From the line with "Definition elig_st (v" through the line with "bits_rep (bitmaps q) st -> V", inclusive, return each line of the data below exactly and leave the rest out.

Stored entries:

BEGIN

Lemma unblock_rep q st index f :
  bits_rep (bitmaps q) st -> 0 <= index <= 19 -> (forall j, 0 <= j <= 19 -> is_Some (grp_at q j)) ->
  exists bs st', qfq_unblock_groups q index f = Some (with_bitmaps bs q) /\ bits_rep bs st' /\
    ((st' = st /\ exists j, index < j /\ st j = Some ER) \/ (forall i, st' i = unblock_st index st i)).
Proof.
  intros Hr Hi Hall. unfold qfq_unblock_groups. cbv zeta.
  set (mask := Z.shiftl 1 index - 1).
  assert (Hunb : exists bs, qfq_move_groups (qfq_move_groups q mask EB ER) mask IB IR = with_bitmaps bs q /\
                   bits_rep bs (unblock_st index st)).
  { destruct (move_groups_rep q st mask EB ER Hr) as (bs1 & -> & Hr1); [unfold EB, ER; lia..|].
    destruct (move_groups_rep (with_bitmaps bs1 q) _ mask IB IR Hr1) as (bs2 & -> & Hr2); [unfold IB, IR; lia..|].
    exists bs2. split; [done|]. eapply rep_ext; [exact Hr2|]. intros k. unfold unblock_st, move_st.
    destruct (st k) as [s|] eqn:E; [|by repeat case_bool_decide].
    assert (0 <= k <= 19) by (apply Hr in E; lia). unfold mask. rewrite low_mask_spec by lia.
    rewrite (bool_decide_ext (k < index) (Z.ltb k index = true)) by (by rewrite Z.ltb_lt).
    unfold EB, ER, IB, IR. destruct (k <? index); simpl; repeat case_bool_decide; simplify_eq/=; try done; congruence. }
  destruct Hunb as (bs & -> & Hr'). unfold bitmap.
  destruct (mask_from_er (bitmaps q) st (index + 1) Hr) as [[E Hno]|[Hne Hlow]]; [lia| |].
  - rewrite E, Z.eqb_refl. eauto 8.
  - rewrite (proj2 (Z.eqb_neq _ _) Hne). destruct (Hall (qfq_ffs (mask_from (bitmaps q !!! Z.to_nat ER) (index + 1)))) as [next Hn].
    { destruct Hlow as (_ & Hst & _). apply Hr in Hst. lia. }
    rewrite Hn. cbn [mbind option_bind]. destruct (qfq_gt (g_F next) f); simpl; [eauto 8|].
    exists (bitmaps q), st. split; [by destruct q|]. split; [done|]. left. split; [done|].
    destruct Hlow as (? & ? & _). eexists. split; [|done]. lia.
Qed.

(** ** Groups that become eligible

    [qfq_make_eligible] finds the groups for which the virtual time has
    entered another slot from the highest bit that changed. *)

Lemma div_ne_bit a b k : 0 <= k -> a / 2 ^ k <> b / 2 ^ k -> exists n, k <= n /\ Z.testbit a n <> Z.testbit b n.
Proof.
  intros Hk Hne. destruct (decide (Z.lxor (a / 2 ^ k) (b / 2 ^ k) = 0)) as [E|E]; [by apply Z.lxor_eq in E|].
  set (d := Z.lxor (a / 2 ^ k) (b / 2 ^ k)) in *.
  assert (Hd : exists n, 0 <= n /\ Z.testbit d n = true).
  { destruct (Z.lt_ge_cases d 0).
    - exists (Z.log2 (Z.pred (- d)) + 1). pose proof (Z.log2_nonneg (Z.pred (- d))). split; [lia|]. apply Z.bits_above_log2_neg; lia.
    - by apply bits_zero. }
  destruct Hd as (n & Hn & Hb). exists (n + k). split; [lia|]. unfold d in Hb.
  rewrite Z.lxor_spec, !Z.div_pow2_bits in Hb by lia. intros E'. by rewrite E', xorb_nilpotent in Hb.
Qed.

Lemma bit_div_ne a b k n : 0 <= k <= n -> Z.testbit a n <> Z.testbit b n -> a / 2 ^ k <> b / 2 ^ k.
Proof.
  intros Hk Hb E. apply Hb. replace n with ((n - k) + k) by lia. rewrite <- !Z.div_pow2_bits by lia. by rewrite E.
Qed.

(** A small step that changes bits above 31 also changes bit 31. *)
Lemma carry_bit a b : 0 <= b - a < 2 ^ 31 -> a / 2 ^ 32 <> b / 2 ^ 32 -> Z.testbit a 31 <> Z.testbit b 31.
Proof.
  intros Hd Hne. rewrite !Z.testbit_odd, !Z.shiftr_div_pow2 by lia. change (2 ^ 32) with (2 ^ 31 * 2) in Hne.
  rewrite <- !Z.div_div in Hne by lia. assert (Hs : b / 2 ^ 31 = a / 2 ^ 31 + 1).
  { assert (a / 2 ^ 31 <> b / 2 ^ 31) by (intros E; by rewrite E in Hne).
    change (2 ^ 31) with 2147483648 in *. clear Hne. Z.div_mod_to_equations. lia. }
  rewrite Hs. intros E. rewrite Z.odd_add in E. by destruct (Z.odd (a / 2 ^ 31)).
Qed.

(** The slots that differ. *)
Definition slot_diff (v v' : Z) : Z :=
  Z.lxor (Z.shiftr (u64 v') QFQ_MIN_SLOT_SHIFT) (Z.shiftr (u64 v) QFQ_MIN_SLOT_SHIFT).

Lemma slot_diff_bits v v' n : 0 <= n ->
  Z.testbit (slot_diff v v') n = (n <? 42) && xorb (Z.testbit (v / 2 ^ 22) n) (Z.testbit (v' / 2 ^ 22) n).
Proof.
  intros Hn. unfold slot_diff. change QFQ_MIN_SLOT_SHIFT with 22.
  rewrite Z.lxor_spec, !Z.shiftr_spec, !u64_testbit, !Z.div_pow2_bits by lia.
  destruct (Z.ltb_spec (n + 22) 64), (Z.ltb_spec n 42); try lia; [apply xorb_comm|done].
Qed.

Lemma slot_diff_low v v' k :
  0 <= v' - v < 2 ^ 52 -> 0 <= k <= 31 -> v / 2 ^ (22 + k) <> v' / 2 ^ (22 + k) ->
  exists n, k <= n < 32 /\ Z.testbit (slot_diff v v') n = true.
Proof.
  intros Hd Hk. rewrite Z.pow_add_r, <- !Z.div_div by lia.
  set (a := v / 2 ^ 22). set (b := v' / 2 ^ 22). intros Hne.
  assert (Hab : 0 <= b - a < 2 ^ 31).
  { unfold a, b. change (2 ^ 22) with 4194304. change (2 ^ 31) with 2147483648. change (2 ^ 52) with 4503599627370496 in Hd.
    Z.div_mod_to_equations. lia. }
  assert (Hx : forall n, 0 <= n < 32 -> Z.testbit a n <> Z.testbit b n -> Z.testbit (slot_diff v v') n = true).
  { intros n Hn. rewrite slot_diff_bits, (proj2 (Z.ltb_lt n 42)) by lia. fold a b. by destruct (Z.testbit a n), (Z.testbit b n). }
  destruct (decide (a / 2 ^ 32 = b / 2 ^ 32)) as [E32|E32].
  - apply div_ne_bit in Hne as (n & Hn & Hb); [|lia]. exists n. destruct (Z.lt_ge_cases n 32) as [Hlt|Hge].
    + split; [lia|]. apply Hx; [lia|done].
    + by apply (bit_div_ne a b 32 n) in Hb; [|lia].
  - exists 31. split; [lia|]. apply Hx; [lia|]. by apply carry_bit.
Qed.

Lemma u32_testbit x n : 0 <= n -> Z.testbit (u32 x) n = (n <? 32) && Z.testbit x n.
Proof.
  intros Hn. unfold u32, wrap. destruct (Z.ltb_spec n 32); [by apply Z.mod_pow2_bits_low|].
  by apply Z.mod_pow2_bits_high; lia.
Qed.

(** [__fls] sees the lower 32 bits. *)
Lemma fls_low x : u32 x <> 0 -> __fls x = Z.log2 (u32 x) /\ 0 <= Z.log2 (u32 x) <= 31.
Proof.
  intros Hx. pose proof (u32_range x) as Hr. unfold is_u32 in Hr. pose proof (Z.log2_nonneg (u32 x)).
  assert (Z.log2 (u32 x) < 32) by (apply Z.log2_lt_pow2; lia). split; [|lia].
  assert (Hy : u32 (s32 x) = u32 x) by (clear; unfold s32, swrap; case_if; warith).
  unfold __fls. assert (fls (s32 x) = fls (u32 x)) as ->.
  { unfold fls. rewrite Hy, u32_idemp. rewrite (proj2 (Z.eqb_neq (u32 x) 0)) by done.
    rewrite (proj2 (Z.eqb_neq (s32 x) 0)); [done|]. intros E. rewrite E in Hy. by rewrite <- Hy in Hx. }
  rewrite fls_spec by lia. rewrite u64_id by (unfold is_u64; lia). lia.
Qed.

Lemma slot_xor v v' :
  0 <= v' - v < 2 ^ 52 -> slot_diff v v' <> 0 ->
  0 <= __fls (slot_diff v v') <= 31 /\
  forall k, 0 <= k <= 19 -> k <= __fls (slot_diff v v') <-> v / 2 ^ (22 + k) <> v' / 2 ^ (22 + k).
Proof.
  intros Hd Hx. assert (Hu : u32 (slot_diff v v') <> 0).
  { intros E. assert (Hne : v / 2 ^ (22 + 0) <> v' / 2 ^ (22 + 0)).
    { intros E'. apply Hx. apply Z.bits_inj'. intros n Hn. rewrite slot_diff_bits, Z.bits_0 by done.
      change (22 + 0) with 22 in E'. by rewrite E', xorb_nilpotent, andb_false_r. }
    apply slot_diff_low in Hne as (n & Hn & Hb); [|lia..]. pose proof (u32_testbit (slot_diff v v') n ltac:(lia)) as H'.
    by rewrite E, Z.bits_0, (proj2 (Z.ltb_lt n 32)), Hb in H' by lia. }
  destruct (fls_low _ Hu) as [-> Hr]. pose proof (u32_range (slot_diff v v')) as Hur. unfold is_u32 in Hur.
  split; [done|]. intros k Hk. split.
  - intros Hle. pose proof (Z.bit_log2 (u32 (slot_diff v v')) ltac:(lia)) as Hb. set (n := Z.log2 _) in *.
    rewrite u32_testbit, slot_diff_bits in Hb by lia.
    rewrite Z.pow_add_r, <- !Z.div_div by lia. apply (bit_div_ne _ _ k n); [lia|].
    intros E. by rewrite E, xorb_nilpotent, !andb_false_r in Hb.
  - intros (n & Hn & Hb)%slot_diff_low; [|lia..]. assert (n <= Z.log2 (u32 (slot_diff v v'))); [|lia].
    apply Z.log2_le_pow2; [lia|]. destruct (Z.lt_ge_cases (u32 (slot_diff v v')) (2 ^ n)); [|done].
    pose proof (u32_testbit (slot_diff v v') n ltac:(lia)) as H'.
    rewrite (testbit_small _ n), (proj2 (Z.ltb_lt n 32)), Hb in H' by lia. done.
Qed.

(** The groups whose slot of the virtual time changes from [v] to [v']. *)
Definition elig_st (v v' : Z) (st : gstates) : gstates :=
  fun k => if bool_decide (rd v (22 + k) = rd v' (22 + k)) then st k
           else if bool_decide (st k = Some IR) then Some ER else if bool_decide (st k = Some IB) then Some EB else st k.

Lemma rd_div v v' sh : 0 <= sh -> rd v sh = rd v' sh <-> v / 2 ^ sh = v' / 2 ^ sh.
Proof.
  intros Hsh. unfold rd. pose proof (Z.div_mod v (2 ^ sh)). pose proof (Z.div_mod v' (2 ^ sh)).
  pose proof (Z.pow_pos_nonneg 2 sh). split; [intros|intros E; rewrite E in *; lia]. nia.
Qed.

Lemma make_eligible_rep q st v v' :
  bits_rep (bitmaps q) st -> V q = u64 v' -> 0 <= v' - v < 2 ^ 52 ->
  exists bs, qfq_make_eligible q (u64 v) = Some (with_bitmaps bs q) /\ bits_rep bs (elig_st v v' st).
Proof.
  intros Hr HV Hd. unfold qfq_make_eligible. rewrite HV. fold (slot_diff v v').
  destruct (Z.eqb_spec (Z.shiftr (u64 v') QFQ_MIN_SLOT_SHIFT) (Z.shiftr (u64 v) QFQ_MIN_SLOT_SHIFT)) as [E|E].
  - exists (bitmaps q). split; [by destruct q|]. eapply rep_ext; [exact Hr|]. intros k. unfold elig_st.
    case_bool_decide as Hrd; [done|]. destruct (st k) as [s|] eqn:Es; [exfalso|by repeat case_bool_decide].
    apply Hr in Es as [Hk _]. rewrite rd_div in Hrd by lia. apply slot_diff_low in Hrd as (n & _ & Hb); [|lia..].
    unfold slot_diff in Hb. by rewrite E, Z.lxor_nilpotent, Z.bits_0 in Hb.
  - assert (Hx : slot_diff v v' <> 0) by (by intros ?%Z.lxor_eq). destruct (slot_xor v v' Hd Hx) as [Hf Hk].
    set (n := __fls (slot_diff v v')) in *. rewrite (proj2 (Z.ltb_ge 63 n)) by lia.
    assert (Hmask : u64 (u64 (Z.shiftl 2 n) - 1) = Z.shiftl 1 (n + 1) - 1).
    { rewrite Z.shiftl_mul_pow2, Z.shiftl_1_l, Z.pow_add_r, Z.mul_comm by lia. change (2 ^ 1) with 2.
      pose proof (Z.pow_le_mono_r 2 n 31). pose proof (Z.pow_pos_nonneg 2 n).
      rewrite !u64_id; [done|..]; rewrite ?u64_id; unfold is_u64; change (2 ^ 64) with (2 ^ 31 * 2 ^ 33); lia. }
    rewrite Hmask. set (mask := Z.shiftl 1 (n + 1) - 1).
    destruct (move_groups_rep q st mask IR ER Hr) as (bs1 & -> & Hr1); [unfold IR, ER; lia..|].
    destruct (move_groups_rep (with_bitmaps bs1 q) _ mask IB EB Hr1) as (bs2 & -> & Hr2); [unfold IB, EB; lia..|].
    exists bs2. split; [done|]. eapply rep_ext; [exact Hr2|]. intros k. unfold elig_st, move_st.
    destruct (st k) as [s|] eqn:Es; [|by repeat case_bool_decide].
    assert (0 <= k <= 19) by (apply Hr in Es; lia). unfold mask. rewrite low_mask_spec by lia.
    rewrite (bool_decide_ext (rd v (22 + k) = rd v' (22 + k)) (Z.ltb k (n + 1) = false)).
    { unfold EB, ER, IB, IR. destruct (k <? n + 1); simpl; repeat case_bool_decide; simplify_eq/=; try done; congruence. }
    rewrite Z.ltb_ge, rd_div by lia. pose proof (Hk k ltac:(lia)). destruct (decide (v / 2 ^ (22 + k) = v' / 2 ^ (22 + k))); intuition lia.
Qed.

(** ** What holds of the states

    [t] gives the start time of each group and [v] is the virtual time: the
    groups in an odd state are those that start in the future.  A blocked
    group has a ready one above it, and some group is ready unless all are
    idle. *)

Definition sigma (i : Z) : Z := 2 ^ (22 + i).

Definition blocked_ok (st : gstates) : Prop :=
  forall i, st i = Some EB \/ st i = Some IB -> exists j, i < j /\ st j = Some ER.

Definition ready_ok (st : gstates) : Prop := forall i s, st i = Some s -> exists j, st j = Some ER.

Record states_ok (st : gstates) (t : Z -> Z) (v : Z) : Prop := {
  st_elig : forall i s, st i = Some s -> Z.odd s = (v <? t i);
  st_blocked : blocked_ok st;
  st_ready : ready_ok st;
}.

Lemma states4 bs st i s : bits_rep bs st -> st i = Some s -> s = ER \/ s = IR \/ s = EB \/ s = IB.
Proof. intros Hr E. apply Hr in E. unfold ER, IR, EB, IB. lia. Qed.

Lemma sigma_pos i : 0 <= i -> 0 < sigma i.
Proof. intros. apply Z.pow_pos_nonneg; lia. Qed.

Lemma sigma_bound i : i <= 19 -> sigma i <= 2 ^ 41.
Proof. intros. apply Z.pow_le_mono_r; lia. Qed.

Lemma sigma_u64 i x : 0 <= i <= 19 -> (sigma i | x) -> (sigma i | u64 x).
Proof.
  intros Hi Hd. assert (Hdv : (sigma i | 2 ^ 64)) by (unfold sigma; exists (2 ^ (64 - (22 + i))); rewrite <- Z.pow_add_r by lia; f_equal; lia).
  unfold u64, wrap. rewrite Z.mod_eq by lia. apply Z.divide_sub_r; [done|by apply Z.divide_mul_l].
Qed.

END

- [RESULT FOR THIS TASK]:
Definition elig_st (v v' : Z) (st : gstates) : gstates :=
  fun k => if bool_decide (rd v (22 + k) = rd v' (22 + k)) then st k
           else if bool_decide (st k = Some IR) then Some ER else if bool_decide (st k = Some IB) then Some EB else st k.

Lemma rd_div v v' sh : 0 <= sh -> rd v sh = rd v' sh <-> v / 2 ^ sh = v' / 2 ^ sh.
Proof.
  intros Hsh. unfold rd. pose proof (Z.div_mod v (2 ^ sh)). pose proof (Z.div_mod v' (2 ^ sh)).
  pose proof (Z.pow_pos_nonneg 2 sh). split; [intros|intros E; rewrite E in *; lia]. nia.
Qed.

Lemma make_eligible_rep q st v v' :
  bits_rep (bitmaps q) st -> V q = u64 v' -> 0 <= v' - v < 2 ^ 52 ->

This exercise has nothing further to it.